Athletic Bilbao striker Iñaki Williams told The Guardian about the hard journey his parents went through to get to Spain, in search of a better life with more opportunities than in Ghana, where they come from. The attacker said that his parents had to cross " the desert barefoot to reach Spain ." "He ate me up," said the '9' when they told him the whole story in an interview in the English newspaper 'The Guardian'.

"You watched the news and you saw ships arriving from Africa, people climbing the fence from Melilla and I realized that I really didn't know how we got to Spain. It's something I always asked, but my mom avoided it because I was just a kid. And maybe then he thought that if he had told me when I started in Athletic at 18, it would have been a weight on my back . I knew my life was different from my friends and I could imagine it, but when you hear the details ..." he commented. The Williams family is from Navarra by adoption and Nico was even born in Pamplona, ​​kicking the ball for the first time in the Osasuna quarry.
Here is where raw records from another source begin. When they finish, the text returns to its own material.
(** * Resilient product scraper: fetch client, field locator, record
      extractor and search orchestrator (amazon_scraper.py, api.py)

    A shallow embedding of the scraper's core and of the request handler
    built on it, followed by the properties of the specification.

    - Python [str] values are [string]s; a character is a code point below
      256, so the white space that [str.strip] removes is the set of such
      code points for which [str.isspace] holds.
    - The HTML tree and its CSS queries (BeautifulSoup) are an interface
      ([Dom]); module [Html] gives a small implementation of it.
    - The network, the clock and the random source are a [World] that is
      threaded through the effectful methods; what they did is read off a
      trace of events. *)

From Stdlib Require Import List String Ascii Bool Arith ZArith QArith Lia.
From Stdlib Require Import DecimalString.
Import ListNotations.
Close Scope Q_scope.
Open Scope string_scope.

(** ** Python strings *)

Module Py.

Definition str := string.

(** [str.isspace] on one code point below 256: TAB..CR, FS..US, SPACE,
    NEL and NBSP. *)
Definition isspace (c : ascii) : bool :=
  let n := nat_of_ascii c in
  ((9 <=? n) && (n <=? 13) || (28 <=? n) && (n <=? 32)
   || (n =? 133) || (n =? 160))%nat.

(** [bool(s)] for a string: the empty string is falsy. *)
Definition truthy (s : str) : bool :=
  match s with EmptyString => false | String _ _ => true end.

Fixpoint lstrip (s : str) : str :=
  match s with
  | EmptyString => EmptyString
  | String c s' => if isspace c then lstrip s' else s
  end.

(** [rstrip] walks to the end and drops the white space met on the way
    back. *)
Fixpoint rstrip (s : str) : str :=
  match s with
  | EmptyString => EmptyString
  | String c s' =>
      match rstrip s' with
      | EmptyString => if isspace c then EmptyString else String c EmptyString
      | r => String c r
      end
  end.
(** * remo-python: the PyTorch image classification tutorial

    A shallow embedding of the code cells of
    [examples/google-colab/tutorial_pytorch_image_classification.ipynb]:
    the train / test split, the [FlowerDataset] adapter (the join of the
    annotations table with the tags table, and item access), the data
    loaders, the training and validation loop, and the inference pass that
    writes [model_predictions.csv].

    What the notebook calls in pandas, PIL and torch is not code of the
    repository.  Table assignment and selection are modelled as pandas
    performs them on data frames; image decoding, the network, the loss, the
    gradients and the Adam update are parameters of the development. *)

From Stdlib Require Import ZArith List String Ascii Bool Lia PrimFloat Uint63.
From Stdlib Require Import SpecFloat FloatOps FloatAxioms.
From stdpp Require Import base option list gmap strings pretty.

Set Default Proof Using "Type".

(** ** Python results *)

Module Py.

(** The exception classes the modelled cells can raise. *)
Inductive exn : Type :=
| KeyError | ValueError | AttributeError | ZeroDivisionError | OSError | IndexError
| RuntimeError.

Inductive result (A : Type) : Type :=
| Ok (a : A)
| Raise (e : exn).
Arguments Ok {A} a.
Arguments Raise {A} e.

Definition bind {A B : Type} (r : result A) (k : A -> result B) : result B :=
  match r with
  | Ok a => k a
  | Raise e => Raise e
  end.

Definition of_option {A : Type} (e : exn) (o : option A) : result A :=
  match o with
  | Some a => Ok a
  | None => Raise e
  end.

(** [for x in xs: s = body(s, x)], leaving the loop at the first raise. *)
Fixpoint for_each {A S : Type} (body : S -> A -> result S) (xs : list A) (s : S)
  : result S :=
  match xs with
  | [] => Ok s
  | x :: xs' => bind (body s x) (for_each body xs')
  end.

End Py.

Import Py.

Notation "x <- e ;; k" := (Py.bind e (fun x => k))
  (at level 100, e at next level, right associativity, only parsing).

#[global] Instance exn_eq_dec : EqDecision exn.
Proof. solve_decision. Defined.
"They set off in a truck, one of those with the back open, 40 people packed up, then they walked for days," Williams continued. " People fell, they went down the road, people they buried. It's dangerous: there are thieves waiting, rapes, suffering. Some are cheated. The traffickers get paid and then halfway they say: "The journey ends here" Throw you out, leave you with nothing: no water, no food. Children, the elderly, women, "he said, putting himself in the shoes of his parents, who still suffered one last setback on their arrival in Spain.

"They arrived in Melilla, they climbed the fence and the civil guard stopped them. They had no papers and they came as immigrants, so they send you back. When they were in jail, a Caritas lawyer who spoke English said: " The only thing you can try is Tell them you are from a country at war . They tore up their Ghanaian papers and said they were from Liberia to apply for political asylum. Thanks to him we came to Bilbao", she said. Shortly after arriving and giving birth to Iñaki, they left for Pamplona, ​​where they stayed for several years, growing up the eldest of the Williams and where his brother Nico, now a Spanish international, was born.

Iñaki Williams, who has just made a record 206 consecutive games with Athletic in LaLiga, has the moral duty to give back to his family everything they sacrificed for him and his brother by giving them a more stable and comfortable life. It is his main goal at the head of the forward of the Bilbao team. "Listening to my parents' story makes you want to fight even harder to give back everything they sacrificed for us. I could never repay them, they risked their lives, but the life I'm trying to give them is the one they dreamed of giving us. And, somehow , we can say, 'We've done it,'" he said.